Science Current Events | Science News | Brightsurf.com
 

Rising oceans -- too late to turn the tide?

July 18, 2011
Melting ice sheets contributed much more to rising sea levels than thermal expansion of warming ocean waters during the Last Interglacial Period, a UA-led team of researchers has found

Thermal expansion of seawater contributed only slightly to rising sea levels compared to melting ice sheets during the Last Interglacial Period, a University of Arizona-led team of researchers has found.

The study combined paleoclimate records with computer simulations of atmosphere-ocean interactions and the team's co-authored paper is accepted for publication in Geophysical Research Letters.

As the world's climate becomes warmer due to increased greenhouse gases in the atmosphere, sea levels are expected to rise by up to three feet by the end of this century.

But the question remains: How much of that will be due to ice sheets melting as opposed to the oceans' 332 billion cubic miles of water increasing in volume as they warm up?

For the study, UA team members analyzed paleoceanic records of global distribution of sea surface temperatures of the warmest 5,000-year period during the Last Interglacial, a warm period that lasted from 130,000 to 120,000 years ago.

The researchers then compared the data to results of computer-based climate models simulating ocean temperatures during a 200-year snapshot as if taken 125,000 years ago and calculating the contributions from thermal expansion of sea water.

The team found that thermal expansion could have contributed no more than 40 centimeters - less than 1.5 feet - to the rising sea levels during that time, which exceeded today's level up to eight meters or 26 feet.

At the same time, the paleoclimate data revealed average ocean temperatures that were only about 0.7 degrees Celsius, or 1.3 degrees Fahrenheit, above those of today.

"This means that even small amounts of warming may have committed us to more ice sheet melting than we previously thought.

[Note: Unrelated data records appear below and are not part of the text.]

Lemma StronglySorted_firstn {A : Type} (R : A -> A -> Prop) (n : nat) :
  forall xs, StronglySorted R xs -> StronglySorted R (firstn n xs).
Proof.
  induction n as [|n IH]; intros xs H; [constructor|].
  destruct xs as [|x xs]; [constructor|].
  cbn [firstn]. inversion H as [|? ? Hxs Hall]; subst.
  constructor; [apply IH; exact Hxs|].
  apply Forall_forall. intros y Hy.
  rewrite Forall_forall in Hall. apply Hall.
  rewrite <- (firstn_skipn n xs). apply in_or_app. left. exact Hy.
Qed.

Lemma StronglySorted_slice {A : Type} (R : A -> A -> Prop) (xs : list A)
    (a b : nat) :
  StronglySorted R xs -> StronglySorted R (slice xs a b).
Proof.
  intros H. unfold slice. apply StronglySorted_firstn, StronglySorted_skipn, H.
Qed.

Lemma StronglySorted_app {A : Type} (R : A -> A -> Prop) (xs ys : list A) :
  StronglySorted R xs -> StronglySorted R ys ->
  (forall x y, In x xs -> In y ys -> R x y) ->
  StronglySorted R (xs ++ ys).
Proof.
  induction xs as [|x xs IH]; intros Hxs Hys Hcross; [exact Hys|].
  inversion Hxs as [|? ? Hxs' Hall]; subst. cbn [app]. constructor.
  - apply IH; [exact Hxs' | exact Hys |].
    intros a b Ha Hb. apply Hcross; [right; exact Ha | exact Hb].
  - apply Forall_app. split; [exact Hall|].
    apply Forall_forall. intros y Hy. apply Hcross; [left; reflexivity | exact Hy].
Qed.

Lemma start_times_slice (lines : list TrackSegment) (a b : nat) :
  start_times (slice lines a b) = slice (start_times lines) a b.
Proof.
  unfold start_times, slice. rewrite skipn_map, firstn_map. reflexivity.
Qed.

Lemma increasing_StronglySorted (lines : list TrackSegment) :
  increasing (start_times lines) = true ->
  StronglySorted Z.lt (start_times lines).
Proof.
  intros H. apply Sorted_StronglySorted.
  - intros x y z. apply Z.lt_trans.
  - apply increasing_Sorted. exact H.
Qed.
(** The sort is stable: within any class of mutually unordered elements the
    original order is kept. *)
Lemma slice_stable_stable less (P : A -> bool) l :
  (forall y z, P y = true -> P z = true -> less y z = false) ->
  List.filter P (slice_stable less l) = List.filter P l.
Proof.
  intros HP. unfold slice_stable. rewrite filter_rev, go_insert_fold_filter by done.
  simpl. by rewrite app_nil_r, reverse_involutive.
Qed.

End StableSort.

The temperature during that time of high sea levels wasn't that much warmer than it is today," said Nicholas McKay, a doctoral student at the UA's department of geosciences and the paper's lead author.

McKay pointed out that even if ocean levels rose to similar heights as during the Last Interglacial, they would do so at a rate of up to three feet per century.

"Even though the oceans are absorbing a good deal of the total global warming, the atmosphere is warming faster than the oceans," McKay added. "Moreover, ocean warming is lagging behind the warming of the atmosphere. The melting of large polar ice sheets lags even farther behind."

"As a result, even if we stopped greenhouse gas emissions right now, the Earth would keep warming, the oceans would keep warming, the ice sheets would keep shrinking, and sea levels would keep rising for a long time," he explained.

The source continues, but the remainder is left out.